City Planners
MetroBridge turns students into policymakers
MetroBridge turns students into policymakers
With 46,000 residents and 42,000 registered automobiles—not to mention the thousands of commuters lining its streets on the way to Boston—Everett, Mass., has a congestion problem. Even after adding a rush-hour bus-only lane and improving bus stop infrastructure, the city has struggled to convince residents to ditch their cars for public transit. To find a solution, it turned to an unlikely group: a CAS undergraduate political science class.
The city submitted a proposal to MetroBridge, a new program created by BU’s Initiative on Cities that pairs municipalities with classes to collaborate on real-world problems, and was accepted for the spring 2019 semester.
MetroBridge, which launched in fall 2018, had projects in seven cities, engaging classes at CAS, Questrom, and Metropolitan College, during the spring 2019 semester. The topics ranged from Everett’s congestion problem to housing insecurity in Chelsea, Mass., and city website design in Quincy, Mass.
Two spring 2019 projects landed in Topics in Public Policy, a CAS course taught by David Glick, an associate professor of political science and MetroBridge faculty director. His students were divided into teams to address homeshare rental regulations in Watertown, Mass., and Everett’s transit project. They spent the semester researching policy ideas, meeting with city officials, and drafting recommendations.
There’s so much that you can accomplish at the local level.
Helen Houghton (CAS’21, GRS’21), who worked on the transit project, signed up for Glick’s course because she wanted the real-world experience MetroBridge offered; she’s planning to study law and wanted to see how local government works.
Chris Alexander (CAS’21, GRS’21), a member of a second Everett team, was attracted by the opportunity to work directly with local governments to solve a problem. The political science major was impressed by the reception the Everett officials gave the students. “They were very candid with us about the issues that they were having,” like their inability to attract more riders to public transit, “and the fact that they weren’t sure how to move forward,” he says.
Among the teams’ ideas for Everett: an advertising campaign emphasizing the personal benefits of bus transit, like time to read or work; email and text message campaigns promoting public transit; and improving the efficiency of the bus system with new maps and trip-planning tools. The students working on the transit problem presented their recommendations to city officials in April and, over the summer, MetroBridge staff compiled their reports into a nearly 50-page document they delivered to the city.

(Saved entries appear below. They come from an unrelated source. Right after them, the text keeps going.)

(** ** Before the guard *)

Lemma unchanged {A} (m : act A) w w' r :
  stays nobody nobody nobody m → m w = (w', r) → files w' = files w.
Proof.
  intros Hm E. apply (stays_at _ _ _ _ _ _ _ Hm) in E as [Hf _ _].
  apply map_eq. intros q. apply Hf. by intros [].
Qed.

Definition plain (e : Failure) : Prop := ∀ op l, e ≠ Combined op l.

Lemma plain_invalid {A} (x : result Rejection A) e : map_err Invalid x = Err e → plain e.
Proof. destruct x; try done. by intros [= <-] ? ?. Qed.

Ltac plain_failure := let op := fresh in let l := fresh in intros op l; discriminate.

Lemma build_configuration_plain r d tools id e : build_configuration r d tools id = Err e → plain e.
Proof.
  unfold build_configuration, build. destruct (map_err _ _) as [u|f|] eqn:Hm; cbn; [|intros [= <-]; by eapply plain_invalid|done].
  destruct (gpu_mode r), (network_mode r); cbn; try (intros [= <-]; plain_failure);
    (destruct (serialize _); cbn; [done|intros [= <-]; plain_failure]).
Qed.

Lemma read_to_string_plain op p w w' e : read_to_string op p w = (w', Err e) → plain e.
Proof.
  unfold read_to_string, abind, gets, next_fate. intros Hl.
  destruct (fates w) as [|[|n spared] rest]; cbn in Hl; destruct (files w !! p) as [[t|]|] in Hl; try done;
    injection Hl as _ <-; plain_failure.
Qed.
(* ===== verification/DeletionProps.v ===== *)
(** * DeletionProps: what a deletion leaves, and what housekeeping removes *)

From stdpp Require Import strings gmap list sets.
From S2P Require Import Prelude Stateful ClipboardPath CoreVm CoreRequest Layout HostFiles.
From S2P Require Import Metadata Creation CreationLaws CreationProps.
#[local] Open Scope Z_scope.

(** No file without the directory it is in. *)
Definition fs_closed (w : World) : Prop :=
  ∀ p q, under p q = true → is_some (files w !! p) = false → files w !! q = None.

Section deletion.
Context `{H : HostCalls} `{L : !HostLaws H} `{C : MappingCodec} `{CL : !MappingLaws C}.

(** ** Removing what is there *)

(** What a removal is about. *)
Definition target (t : bool * path) (q : path) : Prop := if t.1 then within t.2 q else q = t.2.

Lemma target_within t q : target t q → within t.2 q.
Proof. destruct t as [[] p]; cbn; [done|intros ->; apply under_refl]. Qed.

(** Nothing is under the directory to remove when the directory is not there. *)
Definition rooted (t : bool * path) (w : World) : Prop :=
  files w !! t.2 = None → ∀ q, within t.2 q → files w !! q = None.

Lemma removal_ok t w w' :
  removal t w = (w', Ok tt) → rooted t w → ∀ q, target t q → files w' !! q = None.
Proof.
  unfold removal, remove_directory_if_present, remove_file_if_present, rooted, target.
  destruct t as [[] p]; cbn [fst snd]; intros Hr Hw q Hq; act_ok Hr as there, He;
    apply path_exists_ok in He as [-> ->].
  - destruct (files w !! p) eqn:Hp; cbn in Hr; [by eapply remove_dir_all_ok|].
    injection Hr as <-. auto.
  - subst q. destruct (files w !! p) eqn:Hp; cbn in Hr; [by eapply remove_file_ok|by injection Hr as <-].
Qed.

Lemma stays_removal P ids eps t : (∀ q, target t q → P q) → stays P ids eps (removal t).
Proof.
  intros HP. unfold removal, remove_directory_if_present, remove_file_if_present, target in *.
  destruct t as [[] p]; cbn [fst snd] in *; stays; auto.
Qed.

Lemma stays_collect_all P ids eps steps f :
  Forall (stays P ids eps) steps → stays P ids eps (collect_all steps f).
Proof.
  intros Hs. revert f. induction Hs as [|m steps Hm _ IH]; intros f; cbn; [apply stays_pure|].
  apply stays_bind; [by apply stays_collecting|]. apply IH.
Qed.

Lemma collect_all_grows steps f w w' :
  collect_all steps f w = (w', Ok []) → f = [].
Proof.
  revert f w. induction steps as [|m steps IH]; intros f w Hc; cbn in Hc; [by injection Hc|].
  act_ok Hc as f1, Hm. apply IH in Hc as ->. by apply collecting_nil in Hm as [-> _].
Qed.

Lemma collect_all_cons m steps w w' :
  collect_all (m :: steps) [] w = (w', Ok []) →
  ∃ w1, m w = (w1, Ok tt) ∧ collect_all steps [] w1 = (w', Ok []).
Proof.
  cbn. intros Hc. act_ok Hc as f1, Hm. pose proof Hc as Hc'. apply collect_all_grows in Hc' as ->.
  apply collecting_nil in Hm as [_ Hm]. eauto.
Qed.

(** Removals of places apart from each other: when all went well each place is
    empty and the rest is as it was. *)
Definition apart (t u : bool * path) : Prop := ∀ q, within t.2 q → ¬ within u.2 q.

Lemma rooted_after P ids eps t w w' :
  touches P ids eps w w' → (∀ q, within t.2 q → ¬ P q) → rooted t w → rooted t w'.
Proof.
  intros [F _ _] HP Hr Hn q Hq. rewrite F in * by auto using under_refl.
  apply Hr; [|done]. rewrite F in Hn; [done|]. apply HP, under_refl.
Qed.

Lemma collected_removals l w w' :
  collect_all (map removal l) [] w = (w', Ok []) →
  ForallOrdPairs apart l → Forall (λ t, rooted t w) l →
  (∀ t q, t ∈ l → target t q → files w' !! q = None) ∧
  touches (λ q, ∃ t, t ∈ l ∧ target t q) nobody nobody w w'.
Proof.
  revert w. induction l as [|t l IH]; intros w Hc Ha Hr.
  { injection Hc as <-. split; [by intros ? ? ?%elem_of_nil|apply touches_refl]. }
  cbn [map] in Hc. apply collect_all_cons in Hc as (w1 & Ht & Hc).
  inversion Ha as [|? ? Hat Hal]; subst. apply list.Forall_cons in Hr as [Hrt Hrl].
  assert (Hs : touches (target t) nobody nobody w w1)
    by (eapply stays_at; [by apply (stays_removal (target t) nobody nobody)|done]).
  apply IH in Hc as [Hgone Htouch]; [|done|].
  - split.
    + intros u q [->|Hu]%elem_of_cons Hq; [|by eapply Hgone].
      rewrite (touched_files _ _ _ _ _ Htouch).
      * by eapply removal_ok.
      * intros (u & Hu & Hq'). rewrite List.Forall_forall in Hat.
        apply (Hat u) with q; [by apply list_elem_of_In|by apply target_within|by apply target_within].
    + eapply touches_trans.
      * destruct Hs as [F S E]. constructor; [|done..]. intros q Hq. apply F. intros Ht'.
        apply Hq. exists t. by split; [left|].
      * destruct Htouch as [F S E]. constructor; [|done..]. intros q Hq. apply F.
        intros (u & Hu & Hq'). apply Hq. exists u. by split; [right|].
  - rewrite List.Forall_forall in *. intros u Hu. eapply rooted_after; [done| |by apply Hrl].
    intros q Hq Ht'. by apply (Hat u Hu q); [apply target_within|].
Qed.

Lemma children_apart d a b : text a ≠ text b → ∀ q, within (child d a) q → ¬ within (child d b) q.
Proof.
  intros Hne q Ha Hb. unfold within, child in *. by rewrite (siblings_apart d (text a) (text b)) in Hb.
Qed.

Lemma identity_apart d : ForallOrdPairs apart (identity d).
Proof.
  unfold identity. repeat constructor; unfold apart; cbn [snd]; apply children_apart; by vm_compute.
Qed.

Lemma identity_within d t : t ∈ identity d → within d t.2.
Proof.
  unfold identity. rewrite !elem_of_cons, elem_of_nil. intros Ht.
  destruct_or?; subst; try done; apply child_within.
Qed.

(** ** A deletion *)

(** What stands for the VM apart from its disks, file by file: its configuration,
    its two state stores, and whatever logs into it or vouches for it. *)
Definition stands_for_the_vm (d q : path) : Prop :=
  q = configuration_path d ∨ q = guest_state_path d ∨ q = runtime_state_path d ∨
  q = agent_secret_path d ∨ q = ssh_known_hosts_path d ∨
  within (ssh_keys_directory d) q ∨ within (ssh_sessions_directory d) q.

(** The removals are of these and of nothing else. *)
Lemma identity_stands_for_the_vm d q : stands_for_the_vm d q ↔ ∃ t, t ∈ identity d ∧ target t q.
Proof.
  unfold stands_for_the_vm, identity. split.
  - intros Hq. destruct_or? Hq;
      [exists (false, configuration_path d)|exists (false, guest_state_path d)|exists (false, runtime_state_path d)
      |exists (false, agent_secret_path d)|exists (false, ssh_known_hosts_path d)
      |exists (true, ssh_keys_directory d)|exists (true, ssh_sessions_directory d)]; (split; [set_solver|exact Hq]).
  - intros (t & Ht & Hq). rewrite !elem_of_cons, elem_of_nil in Ht. destruct_or? Ht; subst; cbn in Hq; tauto.
Qed.

(** What is left of the files when a deletion went through. *)
Definition files_left (d : path) (delete_disks : bool) (w w' : World) : Prop :=
  if delete_disks then ∀ q, within d q → files w' !! q = None
  else (∀ q, stands_for_the_vm d q → files w' !! q = None) ∧
       ∀ q, within d q → ¬ stands_for_the_vm d q → files w' !! q = files w !! q.

Lemma stands_within d q : stands_for_the_vm d q → within d q.
Proof.
  intros (t & Ht & Hq)%identity_stands_for_the_vm.
  eapply under_trans; [by apply identity_within|by apply target_within].
Qed.

(** What a deletion needs of the files it finds. *)
Definition tidy (d : path) (delete_disks : bool) (w : World) : Prop :=
  if delete_disks then rooted (true, d) w else fs_closed w.
Lemma closed_tidy d dd w : fs_closed w → tidy d dd w.
Proof. intros Hw. destruct dd; [|done]. intros Hn q Hq. apply (Hw d); [done|]. cbn in Hn. by rewrite Hn. Qed.
Lemma tidy_same d dd w w' : files w' = files w → tidy d dd w → tidy d dd w'.
Proof. unfold tidy, rooted, fs_closed. destruct dd; by intros ->. Qed.

Lemma stays_remove_files d dd : stays (within d) nobody nobody (remove_files d dd).
Proof.
  unfold remove_files. destruct dd; [by apply stays_remove_vm_directory|]. stays.
  apply stays_collect_all. apply list.Forall_forall. intros m Hm.
  apply list_elem_of_In, in_map_iff in Hm as (t & <- & Ht). apply list_elem_of_In in Ht.
  apply stays_removal. intros q Hq. eapply under_trans; [by apply identity_within|by apply target_within].
Qed.

Lemma remove_files_ok d dd w w' :
  tidy d dd w → remove_files d dd w = (w', Ok tt) → files_left d dd w w'.
Proof.
  intros Hw. unfold remove_files, files_left, tidy in *. destruct dd.
  - unfold remove_vm_directory. intros Hr q Hq. act_ok Hr as there, He.
    apply path_exists_ok in He as [-> ->]. destruct (is_some _) eqn:Hd.
    + by eapply remove_dir_all_ok.
    + injection Hr as <-. apply Hw; [|done]. cbn. by destruct (files w !! d).
  - intros Hr. act_ok Hr as f, Hc. destruct f as [|? ?]; [|done]. injection Hr as <-.
    apply collected_removals in Hc as [Hgone [F _ _]]; [|apply identity_apart|].
    + split; [intros q (t & Ht & Hq)%identity_stands_for_the_vm; by eapply Hgone|].
      intros q _ Hq. apply F. by rewrite <- identity_stands_for_the_vm.
    + apply list.Forall_forall. intros t _ Hn q Hq. apply (Hw t.2); [done|]. by rewrite Hn.
Qed.

Lemma find_elem (f : VmComputeSystemMapping → bool) ms m : List.find f ms = Some m → m ∈ ms ∧ f m = true.
Proof. intros [Hm Hf]%find_some. split; [by apply list_elem_of_In|done]. Qed.

Lemma stays_remove_resources m d dd :
  stays (within d) (only (hcs_compute_system_id m)) (λ e, endpoint_id m = Some e) (remove_resources m d dd).
Proof.
  unfold remove_resources. apply stays_bind; [by apply stays_collecting, stays_teardown|]. intros f.
  apply stays_bind; [|intros f'; apply stays_collecting; eapply stays_weaken; [apply stays_remove_files|done..]].
  destruct (endpoint_id m) as [e|]; [|apply stays_pure]. by apply stays_collecting, stays_endpoint.
Qed.

Lemma remove_resources_ok m d dd w w' :
  tidy d dd w → remove_resources m d dd w = (w', Ok []) →
  (hcs_compute_system_id m ∉ systems w') ∧
  (∀ e, endpoint_id m = Some e → e ∉ endpoints w') ∧ files_left d dd w w'.
Proof.
  intros Hw Hr. unfold remove_resources in Hr.
  act_ok Hr as f1, H1. act_ok Hr as f2, H2. apply collecting_nil in Hr as [-> H3].
  pose proof (stays_at _ _ _ _ _ _ _ (stays_remove_files d dd) H3) as [_ S3 E3].
  assert (H2' : f1 = [] ∧ touches nobody nobody (λ e, endpoint_id m = Some e) x x0 ∧
                ∀ e, endpoint_id m = Some e → e ∉ endpoints x0).
  { destruct (endpoint_id m) as [e|].
    - apply collecting_nil in H2 as [-> H2]. split; [done|]. split.
      + eapply stays_at; [|done]. by apply stays_endpoint.
      + intros e' [= <-]. by eapply deleted_endpoint.
    - injection H2 as <- ->. by split; [|split; [apply touches_refl|]]. }
  destruct H2' as (-> & [F2 S2 _] & He). apply collecting_nil in H1 as [_ H1].
  assert (F1 : files x = files w).
  { pose proof (stays_at nobody (only (hcs_compute_system_id m)) nobody _ _ _ _ (stays_teardown _ eq_refl) H1) as [F _ _].
    apply map_eq. intros q. apply F. by intros []. }
  assert (F2' : files x0 = files x) by (apply map_eq; intros q; apply F2; by intros []).
  split_and!.
  - rewrite S3 by (by intros []). rewrite S2 by (by intros []). by eapply teardown_ok.
  - intros e Hm. rewrite E3 by (by intros []). auto.
  - assert (Hx : tidy d dd x0) by (eapply tidy_same; [|done]; by rewrite F2', F1).
    apply remove_files_ok in H3; [|done]. unfold files_left in *. by rewrite F2', F1 in H3.
Qed.

Lemma remove_touches root n id w w' r q :
  validate_vm_name n = Ok tt → remove (mapping_path root) id w = (w', r) →
  within (root ++ [n]) q → files w' !! q = files w !! q.
Proof.
  intros Hn Hr Hq. pose proof (remove_elsewhere (mapping_path root) id) as Hs.
  apply (stays_at _ _ _ _ _ _ _ Hs) in Hr as [F _ _]. apply F. rewrite parent_of_mapping.
  intros [(k & E & _)%list_elem_of_fmap|E].
  - apply under_spec in Hq as [rest Hq]. apply (f_equal length) in E. rewrite Hq in E.
    rewrite length_take, !length_app in E. cbn in E. lia.
  - eapply store_apart; [done|]. left. by rewrite <- E.
Qed.

(** What a deletion that reports success has done. *)
Definition deleted (store d : path) (n : str) (dd : bool) (w w' : World) : Prop :=
  ∃ ms m,
    document store w = Some ms ∧ List.find (λ x, str_eqb (vm_name x) n) ms = Some m ∧
    document store w' = Some (without (vm_id m) ms) ∧
    (hcs_compute_system_id m ∉ systems w') ∧
    (∀ e, endpoint_id m = Some e → e ∉ endpoints w') ∧ files_left d dd w w'.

Which recommendations Everett adopts—and what effect they have on congestion—remains to be seen, but the project has already had an impact on the students involved. “There’s so much that you can accomplish at the local level,” Alexander says. “If you’re thinking about just improving people’s lives on a daily basis, a lot of that happens there.”
Though MetroBridge began as a CAS project, the program could expand. “We don’t see it having any limitations,” says Emily Robbins, the program manager. “It can be across the University. The agenda is going to be driven by what the partnering city really needs.”